I can’t imagine what it’s like to lose a parent early. I can’t imagine not having been a member of my family.
This post was very different originally. I lost it. It was much better and for some reason had anecdotes about the summer of 1985.
It was the second time today that happened to me, and I think that’s telling me to get to the damn beach, or something. I have been hearing tons of dental implant horror stories. Have two more appointments, don’t know when yet and am very anxious to finish this.
At this second in time my only two priorities are to finish my dental work and to finish my book. I have many posts in the archives and many I never posted. Please remind me that blogging is my last priority right now. I hope that I can reach a point soon where I actually enjoy socializing without thinking after two hours about all that I have to do.

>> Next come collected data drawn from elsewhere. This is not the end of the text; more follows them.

(** The frames of a response around its encoded fields. *)
Definition h3_frames (fields : bytes) (bd : option bytes) (body_len : Z) (no_body : bool) : emitter :=
  h3_put_varint H3_FRAME_HEADERS ▷ h3_put_varint (zlen fields) ▷ put fields ▷
  match bd with
  | Some d => if negb no_body && negb (body_len =? 0)
              then h3_put_varint H3_FRAME_DATA ▷ h3_put_varint body_len ▷ put (ztake body_len d) else emit_ok
  | None => emit_ok
  end.

Definition h3_respond (e : E) (conn : Z) (st : zh3_stream) (status : Z) (hdrs : list (bytes * bytes))
    (bd : option bytes) (body_len : Z) : Z * E :=
  let no_body := is_head (s3_req st) || (status <? 200) || (status =? 204) || (status =? 304) in
  let '(r, fields) := h3_fields status hdrs buf_empty in
  let '(r, out) := if r =? ZCIO_OK then h3_frames (buf_contents fields) bd body_len no_body buf_empty
                   else (r, buf_empty) in
  let '(e, r) := if r =? ZCIO_OK then h3_stream_write_all e (s3_ssl st) conn (buf_contents out) else (e, r) in
  (r, ssl_stream_conclude e (s3_ssl st)).

(** The stream whose request is being answered, with the engine and the
    connection's [SSL].  Only HTTP/1 requests can be detached. *)
Definition h3_transport : Transport (zh3_stream * E * Z) := {|
  get_req := λ c, s3_req c.1.1;
  mark_responded := λ c, (s3_set_req (req_set_responded true (s3_req c.1.1)) c.1.1, c.1.2, c.2);
  respond_fn := λ c status hdrs bd n, let '(r, e) := h3_respond c.1.2 c.2 c.1.1 status hdrs bd n in (r, (c.1.1, e, c.2));
  detach := λ _ c _, (false, c) |}.

(** ** Streams *)

Definition h3_stream_free (e : E) (st : zh3_stream) : E := ssl_free e (s3_ssl st).

Definition h3_stream_new (e : E) (ss : Z) (uni : bool) : option zh3_stream :=
  if zcio_xcalloc_ok 1 256 then
    Some (mk_stream3 ss (ssl_stream_id e ss) uni false false false false ZH3_PS_HDR 0 buf_empty buf_empty req_empty)
  else None.

Definition h3_streams_push (c : zh3_conn) (st : zh3_stream) : option zh3_conn :=
  let full := zlen (c3_streams c) =? c3_cap_streams c in
  let ncap := if c3_cap_streams c =? 0 then 8 else c3_cap_streams c * 2 in
  if full && negb (alloc_ok (ncap * 8)) then None
  else Some (c3_set_streams (c3_streams c ++ [st]) (if full then ncap else c3_cap_streams c) c).

Definition h3_stream_drained (e : E) (st : zh3_stream) : bool :=
  if s3_is_uni st || negb (s3_dispatched st) then true
  else match ssl_write_buf_used e (s3_ssl st) with Some used => used =? 0 | None => true end.

(** One read; [inr]: the result. *)
Definition read_turn3 (lim : zhs_limits) (s : E * zh3_stream) : exec (E * zh3_stream + E * zh3_stream * Z) :=
  let '(e, st) := s in
  let '(e, ok, d) := ssl_read e (s3_ssl st) 4096 in
  if ok && (0 <? zlen d) then
    if s3_is_uni st then Ok (inl (e, st))
    else
      let '(r, b) := zhs_buf_append_ (s3_in st) d in
      let st := s3_set_in b st in
      if negb (r =? ZCIO_OK) then Ok (inr (e, st, ZCIO_ERR_NOMEM))
      else
        '(r, st) ← h3_parse lim st;
        Ok (if negb (r =? ZCIO_OK) then inr (e, st, r) else inl (e, st))
  else
    let err := ssl_get_error e (s3_ssl st) in
    Ok (inr (if bool_decide (err = SSL_ERROR_WANT_READ) then (e, st, ZCIO_OK)
             else if bool_decide (err = SSL_ERROR_ZERO_RETURN) then (e, s3_set_fin true st, ZCIO_OK)
             else (e, st, ZCIO_ERR_PROTOCOL))).

Definition h3_stream_read (lim : zhs_limits) (e : E) (st : zh3_stream) : exec (E * zh3_stream * Z) :=
  r ← run_upto (read_turn3 lim) ZH3_READ_CAP (e, st);
  Ok (match r with inl (e, st) => (e, st, ZCIO_OK) | inr r => r end).

(** The request as the handler sees it. *)
Definition h3_dispatch_req (st : zh3_stream) : zcio_http_req :=
  let r := s3_req st in
  req_set_stream_id (i64 (s3_id st)) (req_set_secure true (req_set_version 3
    (req_set_body (snd (zhs_buf_reserve_ (body r) 1)) r))).

Definition h3_maybe_dispatch (e : E) (conn : Z) (st : zh3_stream) : E * zh3_stream :=
  if s3_dispatched st || negb (s3_fin st) || s3_is_uni st then (e, st)
  else if negb (s3_headers_seen st) || negb (bool_decide (s3_pstate st = ZH3_PS_HDR)) then (e, s3_set_done true st)
  else
    let '(_, (st, e, _)) := @zhs_dispatch_ _ _ _ h3_transport (s3_set_req (h3_dispatch_req st) st, e, conn) in
    (e, s3_set_done true (s3_set_dispatched true (s3_set_req (zhs_req_reset_ (s3_req st)) st))).

(** ** Connections *)

Definition h3_open_control (e : E) (c : zh3_conn) : E * zh3_conn :=
  match c3_control c with
  | Some _ => (e, c)
  | None =>
      let '(e, ctl) := ssl_new_uni_stream e (c3_ssl c) in
      match ctl with
      | None => (e, c)
      | Some ctl => let '(e, _, _) := ssl_write e ctl [H3_UNI_CONTROL; H3_FRAME_SETTINGS; 0] in
                    (e, c3_set_control (Some ctl) c)
      end
  end.

Definition h3_send_goaway (e : E) (c : zh3_conn) : E * zh3_conn :=
  match c3_control c with
  | Some ctl =>
      if c3_goaway_sent c then (e, c)
      else let '(e, _, _) := ssl_write e ctl [H3_FRAME_GOAWAY; 1; 0] in (e, c3_set_goaway_sent true c)
  | None => (e, c)
  end.

Definition h3_conn_new (e : E) (ssl : Z) : E * option zh3_conn :=
  if zcio_xcalloc_ok 1 48 then
    let '(e, c) := h3_open_control (ssl_configure e ssl) (mk_conn3 ssl None [] 0 0 false false) in (e, Some c)
  else (e, None).

Definition h3_conn_free (e : E) (c : zh3_conn) : E :=
  let e := fold_left h3_stream_free (c3_streams c) e in
  let e := match c3_control c with Some ctl => ssl_free e ctl | None => e end in
  ssl_free e (c3_ssl c).

Definition h3_conns_push (h : zh3_srv) (c : zh3_conn) : option zh3_srv :=
  let full := zlen (v3_conns h) =? v3_cap_conns h in
  let ncap := if v3_cap_conns h =? 0 then 8 else v3_cap_conns h * 2 in
  if full && negb (alloc_ok (ncap * 8)) then None
  else Some (v3_set_conns (v3_conns h ++ [c]) (if full then ncap else v3_cap_conns h) h).

Fixpoint h3_accept_streams (fuel : nat) (lim : zhs_limits) (e : E) (c : zh3_conn) (work : Z) : E * zh3_conn * Z :=
  match fuel with
  | O => (e, c, work)
  | S fuel =>
      let '(e, ss) := ssl_accept_stream e (c3_ssl c) in
      match ss with
      | None => (e, c, work)
      | Some ss =>
          let uni := negb (ssl_is_bidi e ss) in
          let n := zlen (c3_streams c) in
          if if uni then u32 (max_streams lim + 8) <=? n
             else (max_requests_per_conn lim <=? c3_requests c) || (max_streams lim <=? n)
          then h3_accept_streams fuel lim (ssl_free e ss) c work
          else
            let c := if uni then c else c3_set_requests (u32 (c3_requests c + 1)) c in
            match h3_stream_new e ss uni with
            | None => (ssl_free e ss, c, work)
            | Some st =>
                match h3_streams_push c st with
                | None => (h3_stream_free e st, c, work)
                | Some c => h3_accept_streams fuel lim e c (work + 1)
                end
            end
      end
  end.

(** What a pass does to one stream. *)
Definition pump_stream3 (lim : zhs_limits) (e : E) (conn : Z) (st : zh3_stream) : exec (E * zh3_stream) :=
  if s3_done st then Ok (e, st)
  else
    '(e, st, r) ← h3_stream_read lim e st;
    Ok (if negb (r =? ZCIO_OK) then (e, s3_set_done true st)
        else if negb (s3_is_uni st) then h3_maybe_dispatch e conn st
        else (e, if s3_fin st then s3_set_done true st else st)).

Fixpoint h3_pump_streams (fuel i : nat) (lim : zhs_limits) (e : E) (c : zh3_conn) (work : Z) : exec (E * zh3_conn * Z) :=
  match fuel with
  | O => Ok (e, c, work)
  | S fuel =>
      match c3_streams c !! i with
      | None => Ok (e, c, work)
      | Some st =>
          '(e, st') ← pump_stream3 lim e (c3_ssl c) st;
          let work := if s3_done st then work else work + 1 in
          let ss := <[i := st']> (c3_streams c) in
          if s3_done st' && h3_stream_drained e st' then
            h3_pump_streams fuel i lim (h3_stream_free e st') (c3_set_streams (swap_out i ss) (c3_cap_streams c) c) work
          else h3_pump_streams fuel (S i) lim e (c3_set_streams ss (c3_cap_streams c) c) work
      end
  end.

I would like to thank everybody who commented on the last post. I prefer to just write a post and see what happens from there than to moderate comments. Only come in when it’s vicious. If I have accomplished anything with Courting, it’s civility
The title? You thought that I was low maintenance? Which leads into; this month will be the end of two years spent at the dentist. It better be in the first half of the month. I am my father’s daughter.
Many of my photos upload “no thumbnail” and I can’t make them larger. Others won’t click larger in some browsers. Would make me so happy to put photos here. If anybody has any suggestions.